Exercise details -
From the first line of the entries below to the line with "Definition set_states p", give each line again exactly.

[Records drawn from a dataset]
(** ** Data *)

Record PendingFilter : Type := MkPendingFilter {
  OnlyPlainTxs : bool;
  MinTip : option Z;
  BaseFee : option Z
}.

Record TxBatch : Type := MkTxBatch {
  Transactions : list Transaction;
  BatchID : Z
}.

(** The fields of a header that the pool reads. *)
Record Header : Type := MkHeader { Root : Hash; GasLimit : Z }.

Record ParallelPool (St : Type) : Type := MkPool {
  gasPrice : option Z;
  currentState : St;
  pendingState : St;
  currentMaxGas : Z;
  locals : accountSet;
  pool_journal : journal;
  pending : gmap Z parallelList;
  queue : gmap Z parallelList;
  all : gmap Z Transaction;
  priced : parallelPricedList;
  parallelizableTxs : gmap Z (list Transaction);
  batchedTxs : list TxBatch;
  batchSize : Z;
  feed : list (list Transaction)
}.
Arguments MkPool {St}. Arguments gasPrice {St}. Arguments currentState {St}.
Arguments pendingState {St}. Arguments currentMaxGas {St}. Arguments locals {St}.
Arguments pool_journal {St}. Arguments pending {St}. Arguments queue {St}.
Arguments all {St}. Arguments priced {St}. Arguments parallelizableTxs {St}.
Arguments batchedTxs {St}. Arguments batchSize {St}. Arguments feed {St}.

(** Assignments to the fields. *)
Section Setters.
Context {St : Type}.
Implicit Types p : ParallelPool St.

Definition set_states p cur pend maxGas : ParallelPool St :=
  MkPool (gasPrice p) cur pend maxGas (locals p) (pool_journal p) (pending p) (queue p)
    (all p) (priced p) (parallelizableTxs p) (batchedTxs p) (batchSize p) (feed p).
Definition set_locals p x : ParallelPool St :=
  MkPool (gasPrice p) (currentState p) (pendingState p) (currentMaxGas p) x (pool_journal p)
    (pending p) (queue p) (all p) (priced p) (parallelizableTxs p) (batchedTxs p)
    (batchSize p) (feed p).
Definition set_pending p x : ParallelPool St :=
  MkPool (gasPrice p) (currentState p) (pendingState p) (currentMaxGas p) (locals p)
    (pool_journal p) x (queue p) (all p) (priced p) (parallelizableTxs p) (batchedTxs p)
    (batchSize p) (feed p).
Definition set_queue p x : ParallelPool St :=
  MkPool (gasPrice p) (currentState p) (pendingState p) (currentMaxGas p) (locals p)
    (pool_journal p) (pending p) x (all p) (priced p) (parallelizableTxs p) (batchedTxs p)
    (batchSize p) (feed p).
Definition set_all p x y : ParallelPool St :=
  MkPool (gasPrice p) (currentState p) (pendingState p) (currentMaxGas p) (locals p)
    (pool_journal p) (pending p) (queue p) x y (parallelizableTxs p) (batchedTxs p)
    (batchSize p) (feed p).
Definition set_parallelizable p x : ParallelPool St :=
  MkPool (gasPrice p) (currentState p) (pendingState p) (currentMaxGas p) (locals p)
    (pool_journal p) (pending p) (queue p) (all p) (priced p) x (batchedTxs p)
    (batchSize p) (feed p).
Definition set_batches p x y : ParallelPool St :=
  MkPool (gasPrice p) (currentState p) (pendingState p) (currentMaxGas p) (locals p)
    (pool_journal p) (pending p) (queue p) (all p) (priced p) (parallelizableTxs p) x
    y (feed p).
Definition send_feed p x : ParallelPool St :=
  MkPool (gasPrice p) (currentState p) (pendingState p) (currentMaxGas p) (locals p)
    (pool_journal p) (pending p) (queue p) (all p) (priced p) (parallelizableTxs p)
    (batchedTxs p) (batchSize p) (feed p ++ [x]).
End Setters.

(** ** Batches *)

(** The locals of the loop of [prepareBatches]; [reads] counts the readings of
    the clock so far. *)
Record batch_state : Type := MkBatchState {
  bs_done : list TxBatch;
  bs_current : TxBatch;
  bs_txCount : Z;
  bs_reads : nat
}.

Section Batches.
Context (clock : nat → Z) (size : Z).

Definition batch_step (st : batch_state) (tx : Transaction) : batch_state :=
  let current := MkTxBatch (Transactions (bs_current st) ++ [tx]) (BatchID (bs_current st)) in
  let txCount := bs_txCount st + 1 in
  if txCount >=? size then
    MkBatchState (bs_done st ++ [current]) (MkTxBatch [] (clock (S (bs_reads st)))) 0
      (S (bs_reads st))
  else MkBatchState (bs_done st) current txCount (bs_reads st).

Definition batch_init : batch_state := MkBatchState [] (MkTxBatch [] (clock 0%nat)) 0 0.

(** The two nested loops, over the accounts and over their transactions. *)
Definition batch_accounts (accounts : list (Z * list Transaction)) : batch_state :=
  fold_left (λ st entry, fold_left batch_step entry.2 st) accounts batch_init.

Definition batch_finish (st : batch_state) : list TxBatch :=
  if bs_txCount st >? 0 then bs_done st ++ [bs_current st] else bs_done st.
End Batches.

(** ** Operations *)

Section Pool.
Context `{MR : MapRange, SO : Sorter, SS : StableSorter}.
Context {St : Type} `{AccountState St}.

(** [types.Sender(p.signer, tx)] *)
Context (types_Sender : Transaction → result signer_error Address).
(** [p.config.PriceLimit] *)
Context (PriceLimit : Z).
(** [core.IntrinsicGas(tx.Data(), tx.AccessList(), tx.To() == nil, isShanghai)] *)
Context (IntrinsicGas : bytes → AccessList → bool → bool → option Z).
Context (isShanghai : bool).
(** [p.chain.StateAt(root)]; [None] is an error. *)
Context (StateAt : Hash → option St).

Solution to the problem -
(** ** Data *)

Record PendingFilter : Type := MkPendingFilter {
  OnlyPlainTxs : bool;
  MinTip : option Z;
  BaseFee : option Z
}.

Record TxBatch : Type := MkTxBatch {
  Transactions : list Transaction;
  BatchID : Z
}.

(** The fields of a header that the pool reads. *)
Record Header : Type := MkHeader { Root : Hash; GasLimit : Z }.

Record ParallelPool (St : Type) : Type := MkPool {
  gasPrice : option Z;
  currentState : St;
  pendingState : St;
  currentMaxGas : Z;
  locals : accountSet;
  pool_journal : journal;
  pending : gmap Z parallelList;
  queue : gmap Z parallelList;
  all : gmap Z Transaction;
  priced : parallelPricedList;
  parallelizableTxs : gmap Z (list Transaction);
  batchedTxs : list TxBatch;
  batchSize : Z;
  feed : list (list Transaction)
}.
Arguments MkPool {St}. Arguments gasPrice {St}. Arguments currentState {St}.
Arguments pendingState {St}. Arguments currentMaxGas {St}. Arguments locals {St}.
Arguments pool_journal {St}. Arguments pending {St}. Arguments queue {St}.
Arguments all {St}. Arguments priced {St}. Arguments parallelizableTxs {St}.
Arguments batchedTxs {St}. Arguments batchSize {St}. Arguments feed {St}.

(** Assignments to the fields. *)
Section Setters.
Context {St : Type}.
Implicit Types p : ParallelPool St.

Definition set_states p cur pend maxGas : ParallelPool St :=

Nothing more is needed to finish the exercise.